Your instructions
Only one span of the listing below should come back. It runs from the line with "JObject (fold_left (fun" through the line with "(q_from_latin1 (me_name e)));", and each of its lines must be reproduced exactly.

Excerpted data
Start of Block
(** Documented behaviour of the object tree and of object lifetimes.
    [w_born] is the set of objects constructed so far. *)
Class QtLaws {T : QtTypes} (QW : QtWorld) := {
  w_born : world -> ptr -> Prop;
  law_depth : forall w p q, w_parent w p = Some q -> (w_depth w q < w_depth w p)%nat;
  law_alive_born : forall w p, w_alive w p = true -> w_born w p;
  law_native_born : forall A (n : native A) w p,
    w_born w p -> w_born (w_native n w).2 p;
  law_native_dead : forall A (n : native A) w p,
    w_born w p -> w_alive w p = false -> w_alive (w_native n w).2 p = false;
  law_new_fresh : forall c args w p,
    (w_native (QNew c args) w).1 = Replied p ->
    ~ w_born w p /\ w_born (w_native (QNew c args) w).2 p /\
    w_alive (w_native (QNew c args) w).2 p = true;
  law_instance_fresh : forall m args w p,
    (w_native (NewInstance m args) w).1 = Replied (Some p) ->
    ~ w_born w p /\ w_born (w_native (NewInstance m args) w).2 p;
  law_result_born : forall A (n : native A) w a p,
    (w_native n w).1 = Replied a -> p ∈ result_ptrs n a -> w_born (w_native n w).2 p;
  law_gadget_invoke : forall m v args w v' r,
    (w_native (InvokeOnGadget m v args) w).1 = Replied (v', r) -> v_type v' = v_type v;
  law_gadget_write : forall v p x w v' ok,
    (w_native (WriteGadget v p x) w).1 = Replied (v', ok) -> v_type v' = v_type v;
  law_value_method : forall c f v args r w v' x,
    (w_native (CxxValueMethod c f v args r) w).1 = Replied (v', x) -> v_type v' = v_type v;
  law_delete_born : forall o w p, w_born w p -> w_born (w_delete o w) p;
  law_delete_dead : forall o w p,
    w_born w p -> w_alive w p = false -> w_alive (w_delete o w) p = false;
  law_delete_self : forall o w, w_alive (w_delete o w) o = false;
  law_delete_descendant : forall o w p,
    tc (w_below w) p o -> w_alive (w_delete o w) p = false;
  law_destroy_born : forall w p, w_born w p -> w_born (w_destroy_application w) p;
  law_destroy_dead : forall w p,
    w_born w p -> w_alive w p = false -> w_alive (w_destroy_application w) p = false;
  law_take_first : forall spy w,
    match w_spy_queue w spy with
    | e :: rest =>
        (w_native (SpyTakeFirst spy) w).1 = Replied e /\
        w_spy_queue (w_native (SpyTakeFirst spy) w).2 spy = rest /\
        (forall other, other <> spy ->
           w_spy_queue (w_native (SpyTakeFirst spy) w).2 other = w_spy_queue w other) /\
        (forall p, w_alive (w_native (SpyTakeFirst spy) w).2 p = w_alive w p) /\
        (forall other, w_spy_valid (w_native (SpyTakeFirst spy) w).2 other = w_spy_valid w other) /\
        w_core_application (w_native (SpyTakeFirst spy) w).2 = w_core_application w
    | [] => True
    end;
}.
End of Block
Start of Block
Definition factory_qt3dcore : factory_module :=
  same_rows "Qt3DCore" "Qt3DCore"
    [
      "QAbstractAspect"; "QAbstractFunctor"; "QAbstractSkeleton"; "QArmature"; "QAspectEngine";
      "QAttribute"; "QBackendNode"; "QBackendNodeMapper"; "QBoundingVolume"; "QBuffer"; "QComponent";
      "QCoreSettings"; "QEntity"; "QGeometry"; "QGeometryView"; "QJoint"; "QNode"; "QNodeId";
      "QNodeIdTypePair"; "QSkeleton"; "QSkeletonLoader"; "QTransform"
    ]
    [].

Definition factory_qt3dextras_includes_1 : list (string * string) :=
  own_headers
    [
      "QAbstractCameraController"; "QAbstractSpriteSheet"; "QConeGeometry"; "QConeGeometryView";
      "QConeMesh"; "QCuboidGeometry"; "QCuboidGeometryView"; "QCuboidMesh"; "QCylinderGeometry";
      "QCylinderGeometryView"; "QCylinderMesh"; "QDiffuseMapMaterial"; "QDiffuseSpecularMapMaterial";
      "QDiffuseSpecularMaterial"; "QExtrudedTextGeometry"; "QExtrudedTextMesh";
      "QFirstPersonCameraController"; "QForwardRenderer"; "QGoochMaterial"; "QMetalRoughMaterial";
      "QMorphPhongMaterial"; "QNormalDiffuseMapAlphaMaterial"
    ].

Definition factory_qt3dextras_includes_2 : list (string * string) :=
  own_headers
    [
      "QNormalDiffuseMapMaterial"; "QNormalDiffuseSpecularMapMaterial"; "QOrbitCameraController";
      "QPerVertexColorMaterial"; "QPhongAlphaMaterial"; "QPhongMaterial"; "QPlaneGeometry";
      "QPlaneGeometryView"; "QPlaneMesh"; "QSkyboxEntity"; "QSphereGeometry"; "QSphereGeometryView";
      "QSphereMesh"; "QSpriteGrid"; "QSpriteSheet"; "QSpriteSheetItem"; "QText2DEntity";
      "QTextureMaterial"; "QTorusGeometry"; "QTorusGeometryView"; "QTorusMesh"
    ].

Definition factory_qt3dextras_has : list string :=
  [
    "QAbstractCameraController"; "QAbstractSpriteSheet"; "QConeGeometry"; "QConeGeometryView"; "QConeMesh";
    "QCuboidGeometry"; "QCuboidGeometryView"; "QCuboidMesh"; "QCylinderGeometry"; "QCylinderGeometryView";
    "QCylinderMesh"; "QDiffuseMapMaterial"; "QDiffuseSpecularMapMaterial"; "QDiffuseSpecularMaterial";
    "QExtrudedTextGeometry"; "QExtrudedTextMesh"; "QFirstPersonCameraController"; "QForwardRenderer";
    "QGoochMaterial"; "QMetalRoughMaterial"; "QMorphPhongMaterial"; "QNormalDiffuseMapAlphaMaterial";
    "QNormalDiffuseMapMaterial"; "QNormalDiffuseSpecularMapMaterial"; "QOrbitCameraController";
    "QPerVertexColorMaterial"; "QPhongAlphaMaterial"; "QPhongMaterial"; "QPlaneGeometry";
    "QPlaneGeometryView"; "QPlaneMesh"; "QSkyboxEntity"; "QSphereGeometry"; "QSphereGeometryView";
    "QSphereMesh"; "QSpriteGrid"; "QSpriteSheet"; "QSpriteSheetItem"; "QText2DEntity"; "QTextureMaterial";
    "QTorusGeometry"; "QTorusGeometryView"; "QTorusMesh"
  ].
End of Block
Start of Block
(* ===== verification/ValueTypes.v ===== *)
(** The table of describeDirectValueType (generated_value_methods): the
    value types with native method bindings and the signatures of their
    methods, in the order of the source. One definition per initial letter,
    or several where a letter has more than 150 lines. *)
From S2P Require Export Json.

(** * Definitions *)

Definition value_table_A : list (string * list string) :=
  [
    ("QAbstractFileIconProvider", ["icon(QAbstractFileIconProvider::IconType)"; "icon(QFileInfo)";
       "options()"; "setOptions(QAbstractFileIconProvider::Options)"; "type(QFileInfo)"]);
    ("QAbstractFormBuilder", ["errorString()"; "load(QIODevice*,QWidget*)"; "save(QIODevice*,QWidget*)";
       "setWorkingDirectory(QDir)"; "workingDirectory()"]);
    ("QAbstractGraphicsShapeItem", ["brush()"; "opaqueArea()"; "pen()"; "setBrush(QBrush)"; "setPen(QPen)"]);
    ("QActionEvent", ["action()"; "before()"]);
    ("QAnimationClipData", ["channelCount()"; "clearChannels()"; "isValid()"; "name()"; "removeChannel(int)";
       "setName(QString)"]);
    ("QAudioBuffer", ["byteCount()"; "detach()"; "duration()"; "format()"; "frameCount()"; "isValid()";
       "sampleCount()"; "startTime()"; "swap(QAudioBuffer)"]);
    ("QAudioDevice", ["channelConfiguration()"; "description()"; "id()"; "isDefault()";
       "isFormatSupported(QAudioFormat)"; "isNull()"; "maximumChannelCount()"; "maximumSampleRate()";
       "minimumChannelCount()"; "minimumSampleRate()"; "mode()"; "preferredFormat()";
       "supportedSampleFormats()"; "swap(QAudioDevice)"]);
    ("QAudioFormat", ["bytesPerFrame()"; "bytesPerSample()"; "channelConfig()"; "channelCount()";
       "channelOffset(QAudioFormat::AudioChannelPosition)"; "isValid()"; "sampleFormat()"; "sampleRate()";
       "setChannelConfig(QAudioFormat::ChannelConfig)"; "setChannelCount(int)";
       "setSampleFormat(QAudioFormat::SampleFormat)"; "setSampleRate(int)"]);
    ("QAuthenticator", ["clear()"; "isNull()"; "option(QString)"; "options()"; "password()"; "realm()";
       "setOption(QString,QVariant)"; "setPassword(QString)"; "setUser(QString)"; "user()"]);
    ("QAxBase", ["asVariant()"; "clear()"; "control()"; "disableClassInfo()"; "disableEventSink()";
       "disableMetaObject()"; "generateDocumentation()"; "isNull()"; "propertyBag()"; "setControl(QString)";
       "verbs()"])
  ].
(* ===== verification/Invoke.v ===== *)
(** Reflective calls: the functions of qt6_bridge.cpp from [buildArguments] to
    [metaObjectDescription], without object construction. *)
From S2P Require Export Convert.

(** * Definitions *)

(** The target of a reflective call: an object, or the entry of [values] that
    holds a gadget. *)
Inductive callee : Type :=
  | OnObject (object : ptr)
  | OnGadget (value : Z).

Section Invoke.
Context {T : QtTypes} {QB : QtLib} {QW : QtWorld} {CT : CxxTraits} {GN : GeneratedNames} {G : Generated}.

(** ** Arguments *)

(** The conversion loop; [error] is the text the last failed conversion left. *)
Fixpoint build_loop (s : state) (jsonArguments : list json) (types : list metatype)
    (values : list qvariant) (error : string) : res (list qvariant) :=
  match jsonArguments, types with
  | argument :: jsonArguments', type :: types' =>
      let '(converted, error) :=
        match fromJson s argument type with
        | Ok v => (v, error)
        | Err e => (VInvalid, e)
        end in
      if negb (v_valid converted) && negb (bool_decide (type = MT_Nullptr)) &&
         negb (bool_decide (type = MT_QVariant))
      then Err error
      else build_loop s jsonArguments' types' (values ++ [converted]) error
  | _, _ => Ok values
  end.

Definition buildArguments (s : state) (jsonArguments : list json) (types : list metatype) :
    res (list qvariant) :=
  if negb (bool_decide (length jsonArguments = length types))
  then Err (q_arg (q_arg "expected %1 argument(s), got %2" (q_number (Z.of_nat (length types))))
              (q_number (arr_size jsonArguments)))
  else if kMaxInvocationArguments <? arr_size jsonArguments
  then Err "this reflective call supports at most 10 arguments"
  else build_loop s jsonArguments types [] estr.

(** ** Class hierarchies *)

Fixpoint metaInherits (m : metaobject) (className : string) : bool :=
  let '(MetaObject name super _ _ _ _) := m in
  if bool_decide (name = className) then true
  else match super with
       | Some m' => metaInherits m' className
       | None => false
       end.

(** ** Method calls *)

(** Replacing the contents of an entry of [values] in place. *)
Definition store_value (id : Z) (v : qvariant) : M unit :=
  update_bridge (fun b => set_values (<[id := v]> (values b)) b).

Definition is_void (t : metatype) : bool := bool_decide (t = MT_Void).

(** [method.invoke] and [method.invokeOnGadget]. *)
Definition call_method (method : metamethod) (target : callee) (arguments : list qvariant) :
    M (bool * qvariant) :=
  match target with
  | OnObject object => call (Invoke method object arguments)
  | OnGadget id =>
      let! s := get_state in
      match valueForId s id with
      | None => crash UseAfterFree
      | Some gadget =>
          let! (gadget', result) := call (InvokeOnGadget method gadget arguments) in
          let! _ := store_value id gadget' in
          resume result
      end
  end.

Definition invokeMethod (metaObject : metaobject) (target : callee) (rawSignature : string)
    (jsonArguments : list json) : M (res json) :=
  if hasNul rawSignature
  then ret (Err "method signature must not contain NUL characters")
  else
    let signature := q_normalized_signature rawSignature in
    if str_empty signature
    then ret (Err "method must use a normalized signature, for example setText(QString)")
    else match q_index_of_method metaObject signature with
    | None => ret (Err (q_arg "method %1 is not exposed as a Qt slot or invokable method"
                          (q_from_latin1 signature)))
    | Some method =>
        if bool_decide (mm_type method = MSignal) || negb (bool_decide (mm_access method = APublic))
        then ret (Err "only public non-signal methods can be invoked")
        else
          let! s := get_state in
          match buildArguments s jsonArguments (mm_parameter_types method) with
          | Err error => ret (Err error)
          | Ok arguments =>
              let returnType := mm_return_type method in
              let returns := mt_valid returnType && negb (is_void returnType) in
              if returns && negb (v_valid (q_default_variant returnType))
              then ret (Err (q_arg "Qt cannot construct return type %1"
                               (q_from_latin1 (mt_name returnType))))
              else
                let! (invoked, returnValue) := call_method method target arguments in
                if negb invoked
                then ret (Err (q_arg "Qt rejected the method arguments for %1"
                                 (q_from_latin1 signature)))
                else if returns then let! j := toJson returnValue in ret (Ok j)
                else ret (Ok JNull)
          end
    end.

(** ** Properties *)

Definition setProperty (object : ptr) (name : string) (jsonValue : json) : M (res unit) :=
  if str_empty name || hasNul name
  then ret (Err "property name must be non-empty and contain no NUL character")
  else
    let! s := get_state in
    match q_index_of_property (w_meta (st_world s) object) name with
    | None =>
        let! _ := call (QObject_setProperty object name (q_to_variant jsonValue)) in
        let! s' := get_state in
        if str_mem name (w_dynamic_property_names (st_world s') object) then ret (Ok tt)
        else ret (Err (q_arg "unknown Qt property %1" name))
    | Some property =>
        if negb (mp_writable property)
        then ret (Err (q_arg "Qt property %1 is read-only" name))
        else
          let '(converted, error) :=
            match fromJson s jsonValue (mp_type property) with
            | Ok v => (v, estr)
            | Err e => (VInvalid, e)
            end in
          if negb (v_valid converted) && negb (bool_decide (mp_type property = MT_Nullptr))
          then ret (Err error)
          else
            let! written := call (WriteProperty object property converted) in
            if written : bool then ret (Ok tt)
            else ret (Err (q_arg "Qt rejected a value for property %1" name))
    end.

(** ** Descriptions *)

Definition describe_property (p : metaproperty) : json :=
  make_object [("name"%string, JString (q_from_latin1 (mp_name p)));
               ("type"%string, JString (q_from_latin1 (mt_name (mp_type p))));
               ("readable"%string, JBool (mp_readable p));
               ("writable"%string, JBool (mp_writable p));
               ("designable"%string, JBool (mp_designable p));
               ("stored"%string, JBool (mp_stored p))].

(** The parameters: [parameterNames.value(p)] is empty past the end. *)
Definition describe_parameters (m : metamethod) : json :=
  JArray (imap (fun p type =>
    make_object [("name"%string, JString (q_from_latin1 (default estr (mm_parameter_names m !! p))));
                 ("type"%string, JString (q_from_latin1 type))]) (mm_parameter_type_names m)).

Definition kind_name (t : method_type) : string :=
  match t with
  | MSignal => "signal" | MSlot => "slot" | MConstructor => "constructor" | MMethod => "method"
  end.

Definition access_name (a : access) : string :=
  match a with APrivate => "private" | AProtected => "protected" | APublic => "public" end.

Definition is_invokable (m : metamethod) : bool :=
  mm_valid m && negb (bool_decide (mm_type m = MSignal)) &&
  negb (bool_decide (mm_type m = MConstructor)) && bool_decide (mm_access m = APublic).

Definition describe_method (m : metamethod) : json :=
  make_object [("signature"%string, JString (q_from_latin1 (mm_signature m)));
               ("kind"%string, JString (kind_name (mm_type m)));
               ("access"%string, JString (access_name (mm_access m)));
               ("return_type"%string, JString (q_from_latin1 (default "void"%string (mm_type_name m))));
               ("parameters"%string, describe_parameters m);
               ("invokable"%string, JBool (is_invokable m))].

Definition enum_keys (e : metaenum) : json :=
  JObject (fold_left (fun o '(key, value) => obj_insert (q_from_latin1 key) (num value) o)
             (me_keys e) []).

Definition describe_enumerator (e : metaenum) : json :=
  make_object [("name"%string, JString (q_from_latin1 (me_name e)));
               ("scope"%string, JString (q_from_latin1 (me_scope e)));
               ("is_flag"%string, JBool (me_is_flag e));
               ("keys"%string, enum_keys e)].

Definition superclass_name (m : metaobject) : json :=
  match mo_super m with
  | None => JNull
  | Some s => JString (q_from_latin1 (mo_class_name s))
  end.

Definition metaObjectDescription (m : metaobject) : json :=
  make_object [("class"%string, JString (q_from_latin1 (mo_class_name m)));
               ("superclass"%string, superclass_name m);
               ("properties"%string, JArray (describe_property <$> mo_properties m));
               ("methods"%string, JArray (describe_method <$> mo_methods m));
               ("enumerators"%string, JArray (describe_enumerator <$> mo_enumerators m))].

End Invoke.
End of Block
Completed exercise
  JObject (fold_left (fun o '(key, value) => obj_insert (q_from_latin1 key) (num value) o)
             (me_keys e) []).

Definition describe_enumerator (e : metaenum) : json :=
  make_object [("name"%string, JString (q_from_latin1 (me_name e)));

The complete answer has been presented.